A Critical Residue Selectively Recruits Nucleotides for T7 RNA Polymerase Transcription Fidelity Control

Abstract

Nucleotide selection is essential for fidelity control in gene replication and transcription. Recent work on T7 RNA polymerase suggested that a small posttranslocation free energy bias stabilizes Tyr639 in the active site to aid nucleotide selection. However, it was not clear exactly how Tyr639 assists the selection. Here we report a molecular-dynamics simulation study revealing atomistic detail of this critical selectivity.
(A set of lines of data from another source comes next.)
(** ** C7: [Handle::destroy] *)

Lemma is_a_true T p w :
  is_Some (heap (memory w) !! p) -> dyntype w !! p = Some T -> is_a T p w = true.
Proof.
  intros Hl Ht. unfold is_a. by rewrite !bool_decide_eq_true_2.
Qed.

Lemma is_a_live T p w : is_a T p w = true -> is_Some (heap (memory w) !! p).
Proof.
  unfold is_a. intros H. apply andb_true_iff in H as [H _].
  by apply bool_decide_eq_true_1 in H.
Qed.

Lemma is_a_other T p w : dyntype w !! p <> Some T -> is_a T p w = false.
Proof.
  intros H. unfold is_a. rewrite (bool_decide_eq_false_2 _ H). apply andb_false_r.
Qed.

Lemma is_a_dead T p w : heap (memory w) !! p = None -> is_a T p w = false.
Proof.
  intros H. unfold is_a. rewrite H. rewrite bool_decide_eq_false_2; [done|].
  by intros [? ?].
Qed.

(** Freeing or overwriting another object does not change what [p] is. *)
Lemma is_a_free_ne T p q w : p <> q -> is_a T p (free q w) = is_a T p w.
Proof. intros H. unfold is_a, free. cbn. by rewrite lookup_delete_ne. Qed.

Lemma delete__returns p w w' :
  delete_ p w = (Return tt, w') ->
  (p = nullptr /\ w' = w) \/
  (p <> nullptr /\ is_Some (heap (memory w) !! p) /\ w' = free p w).
Proof.
  unfold delete_. case_bool_decide as Hp.
  - intros [= <-]. by left.
  - destruct (heap (memory w) !! p) eqn:E; [|discriminate].
    intros [= <-]. right. eauto.
Qed.

Lemma delete__gone p w w' :
  delete_ p w = (Return tt, w') -> p <> nullptr -> heap (memory w') !! p = None.
Proof.
  intros H Hp. destruct (delete__returns _ _ _ H) as [[? _]|(_ & _ & ->)]; [done|].
  cbn. apply lookup_delete_eq.
Qed.

Lemma delete__keeps_gone p q w w' :
  delete_ p w = (Return tt, w') ->
  heap (memory w) !! q = None -> heap (memory w') !! q = None.
Proof.
  intros H Hq. destruct (delete__returns _ _ _ H) as [[_ ->]|(_ & _ & ->)]; [done|].
  cbn. rewrite lookup_delete. by case_decide.
Qed.

Lemma delete_as_returns T p w w' :
  delete_as T p w = (Return tt, w') ->
  (p = nullptr /\ w' = w) \/
  (p <> nullptr /\ is_a T p w = true /\ w' = free p w).
Proof.
  unfold delete_as. case_bool_decide as Hp.
  - intros [= <-]. by left.
  - destruct (is_a T p w) eqn:E; [|discriminate].
    intros [= <-]. right. eauto.
Qed.

Lemma delete_as_gone T p w w' :
  delete_as T p w = (Return tt, w') -> p <> nullptr -> heap (memory w') !! p = None.
Proof.
  intros H Hp. destruct (delete_as_returns _ _ _ _ H) as [[? _]|(_ & _ & ->)]; [done|].
  cbn. apply lookup_delete_eq.
Qed.

Lemma delete_as_live T p w :
  p <> nullptr -> is_a T p w = true -> delete_as T p w = (Return tt, free p w).
Proof.
  intros Hp Ha. unfold delete_as. by rewrite bool_decide_eq_false_2, Ha.
Qed.

Lemma delete_as_mistyped T p w :
  p <> nullptr -> is_a T p w = false -> delete_as T p w = (Undefined, w).
Proof.
  intros Hp Ha. unfold delete_as. by rewrite bool_decide_eq_false_2, Ha.
Qed.

Lemma deleter_destroy_gone T p w w' :
  deleter_destroy T p w = (Return tt, w') -> p <> nullptr ->
  heap (memory w') !! p = None.
Proof. apply delete_as_gone. Qed.

Lemma vec_deleter_destroy_gone T p w w' :
  vec_deleter_destroy T p w = (Return tt, w') -> p <> nullptr ->
  heap (memory w') !! p = None.
Proof.
  unfold vec_deleter_destroy, load_pointer, load, bind at 1 2.
  destruct (heap (memory w) !! p) as [[]|]; try discriminate.
  cbn [ret]. unfold bind.
  destruct (if bool_decide (_ <> nullptr) then _ else _) as [[] w1] eqn:E;
    try discriminate.
  intros H Hp. by apply delete_as_gone in H.
Qed.

(** What a returning call of [destroy] on a handle with a bound deleter
    has done: the deleter object and the storage are gone. *)
Lemma Handle_destroy_frees h w w' :
  deleter h <> nullptr ->
  Handle_destroy h w = (Return tt, w') ->
  heap (memory w') !! deleter h = None /\
  (ptr h <> nullptr -> heap (memory w') !! ptr h = None).
Proof.
  intros Hd. unfold Handle_destroy. rewrite bool_decide_eq_true_2 by done.
  unfold bind at 1, load.
  destruct (heap (memory w) !! deleter h) as [d|] eqn:E; [|discriminate].
  destruct d as [| | |[] T|]; unfold bind, undefined; try discriminate.
  - destruct (vec_deleter_destroy T (ptr h) w) as [[[]| |] w1] eqn:E1;
      try discriminate.
    intros H. split; [by apply delete__gone in H|].
    intros Hp. apply (delete__keeps_gone _ _ _ _ H).
    by apply vec_deleter_destroy_gone in E1.
  - destruct (deleter_destroy T (ptr h) w) as [[[]| |] w1] eqn:E1;
      try discriminate.
    intros H. split; [by apply delete__gone in H|].
    intros Hp. apply (delete__keeps_gone _ _ _ _ H).
    by apply deleter_destroy_gone in E1.
Qed.

(** Calling [destroy] when the deleter object is dead. *)
Lemma Handle_destroy_dangling h w :
  deleter h <> nullptr ->
  heap (memory w) !! deleter h = None ->
  Handle_destroy h w = (Undefined, w).
Proof.
  intros Hd E. unfold Handle_destroy. rewrite bool_decide_eq_true_2 by done.
  unfold bind, load. by rewrite E.
Qed.

(** A live scalar handle: the call returns and frees both objects. *)
Lemma Handle_destroy_scalar h w T :
  deleter h <> nullptr -> ptr h <> nullptr -> ptr h <> deleter h ->
  heap (memory w) !! deleter h = Some (ODeleter false T) ->
  is_a T (ptr h) w = true ->
  Handle_destroy h w = (Return tt, free (deleter h) (free (ptr h) w)).
Proof.
  intros Hd Hp Hne E Ha. unfold Handle_destroy.
  rewrite bool_decide_eq_true_2 by done.
  unfold bind at 1, load. rewrite E. unfold deleter_destroy, bind.
  rewrite (delete_as_live T (ptr h) w Hp Ha).
  unfold delete_. rewrite bool_decide_eq_false_2 by done.
  cbn [free set_memory memory heap]. by rewrite lookup_delete_ne, E by done.
Qed.

(** A collection handle whose cell holds the null pointer: the cell and
    the deleter object are freed. *)
Lemma Handle_destroy_vector_null h w T :
  deleter h <> nullptr -> ptr h <> nullptr -> ptr h <> deleter h ->
  heap (memory w) !! deleter h = Some (ODeleter true T) ->
  heap (memory w) !! ptr h = Some (OPointer nullptr) ->
  dyntype w !! ptr h = Some T ->
  Handle_destroy h w = (Return tt, free (deleter h) (free (ptr h) w)).
Proof.
  intros Hd Hp Hne E Ecell Hty. unfold Handle_destroy.
  rewrite bool_decide_eq_true_2 by done.
  unfold bind at 1, load. rewrite E.
  unfold vec_deleter_destroy, load_pointer, load, bind, ret. rewrite Ecell.
  rewrite (bool_decide_eq_false_2 (nullptr <> nullptr)) by (intros H; by apply H).
  rewrite (delete_as_live T (ptr h) w Hp)
    by (apply is_a_true; [rewrite Ecell; by eexists | exact Hty]).
  unfold delete_. rewrite (bool_decide_eq_false_2 (deleter h = nullptr)) by done.
  cbn [free set_memory memory heap]. by rewrite lookup_delete_ne, E by done.
Qed.

(** A collection handle whose cell points to something that was not
    allocated as a [T]: the first [delete] of the deleter has no defined
    behaviour, and nothing is freed. *)
Lemma Handle_destroy_vector_live h w T q :
  deleter h <> nullptr -> q <> nullptr ->
  heap (memory w) !! deleter h = Some (ODeleter true T) ->
  heap (memory w) !! ptr h = Some (OPointer q) ->
  dyntype w !! q <> Some T ->
  Handle_destroy h w = (Undefined, w).
Proof.
  intros Hd Hq E Ecell Hty. unfold Handle_destroy.
  rewrite bool_decide_eq_true_2 by done.
  unfold bind at 1, load. rewrite E.
  unfold vec_deleter_destroy, load_pointer, load, bind, ret. rewrite Ecell.
  rewrite (bool_decide_eq_true_2 (q <> nullptr)) by done.
  by rewrite (delete_as_mistyped T q w Hq (is_a_other T q w Hty)).
Qed.

(** C7 (amended). [destroy()] on a handle with a bound deleter runs the
    deleter and then frees the deleter object; the handle's [deleter]
    field is not cleared.  A scalar handle over a live object of the
    deleter's type, and a collection handle whose cell holds the null
    pointer, are destroyed by the first call: storage and deleter object
    are freed.  After any returning call the storage and the deleter
    object are gone, and a second call on the same handle goes through
    the dead deleter object: it has undefined behaviour instead of doing
    nothing. *)
Theorem C7_destroy_once_per_call h w :
  deleter h <> nullptr ->
  (forall T, ptr h <> nullptr -> ptr h <> deleter h ->
   heap (memory w) !! deleter h = Some (ODeleter false T) ->
   is_Some (heap (memory w) !! ptr h) ->
   dyntype w !! ptr h = Some T ->
   Handle_destroy h w = (Return tt, free (deleter h) (free (ptr h) w))) /\
  (forall T, ptr h <> nullptr -> ptr h <> deleter h ->
   heap (memory w) !! deleter h = Some (ODeleter true T) ->
   heap (memory w) !! ptr h = Some (OPointer nullptr) ->
   dyntype w !! ptr h = Some T ->
   Handle_destroy h w = (Return tt, free (deleter h) (free (ptr h) w))) /\
  (forall w', Handle_destroy h w = (Return tt, w') ->
     heap (memory w') !! deleter h = None /\
     (ptr h <> nullptr -> heap (memory w') !! ptr h = None) /\
     Handle_destroy h w' = (Undefined, w')).
Proof.
  intros Hd. split; [|split].
  - intros T Hp Hne E Hl Ht. apply Handle_destroy_scalar with T; try done.
    by apply is_a_true.
  - intros T Hp Hne E Ecell Ht. by apply Handle_destroy_vector_null with T.
  - intros w' H. destruct (Handle_destroy_frees h w w' Hd H) as [Hgone Hp].
    split; [exact Hgone|]. split; [exact Hp|].
    by apply Handle_destroy_dangling.
Qed.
The study shows first that Tyr639 blocks the active site at posttranslocation by marginally stacking to the end basepair of the DNA-RNA hybrid. The study then demonstrates that at the nucleotide preinsertion state, a cognate RNA nucleotide does not affect the local Tyr639 stabilization, whereas a noncognate nucleotide substantially stabilizes Tyr639 so that Tyr639 keeps blocking the active site. As a result, further nucleotide insertion into the active site, which requires moving Tyr639 out of the site, would be hindered for the noncognate nucleotide, but not for the cognate nucleotide. In particular, we note that water molecules assist the ribose recognition in the RNA nucleotide preinsertion, and help Tyr639 stacking to the end basepair in the case of a DNA nucleotide. It was also seen that a base-mismatched nucleotide at preinsertion directly grabs Tyr639 for the active site stabilization. We also find that in a mutant polymerase Y639F the strong stabilization of residue 639 in the active site cannot establish upon the DNA nucleotide preinsertion. The finding explains the reduced differentiation between ribo- and deoxyribonucleotides that has been recorded experimentally for the mutant polymerase.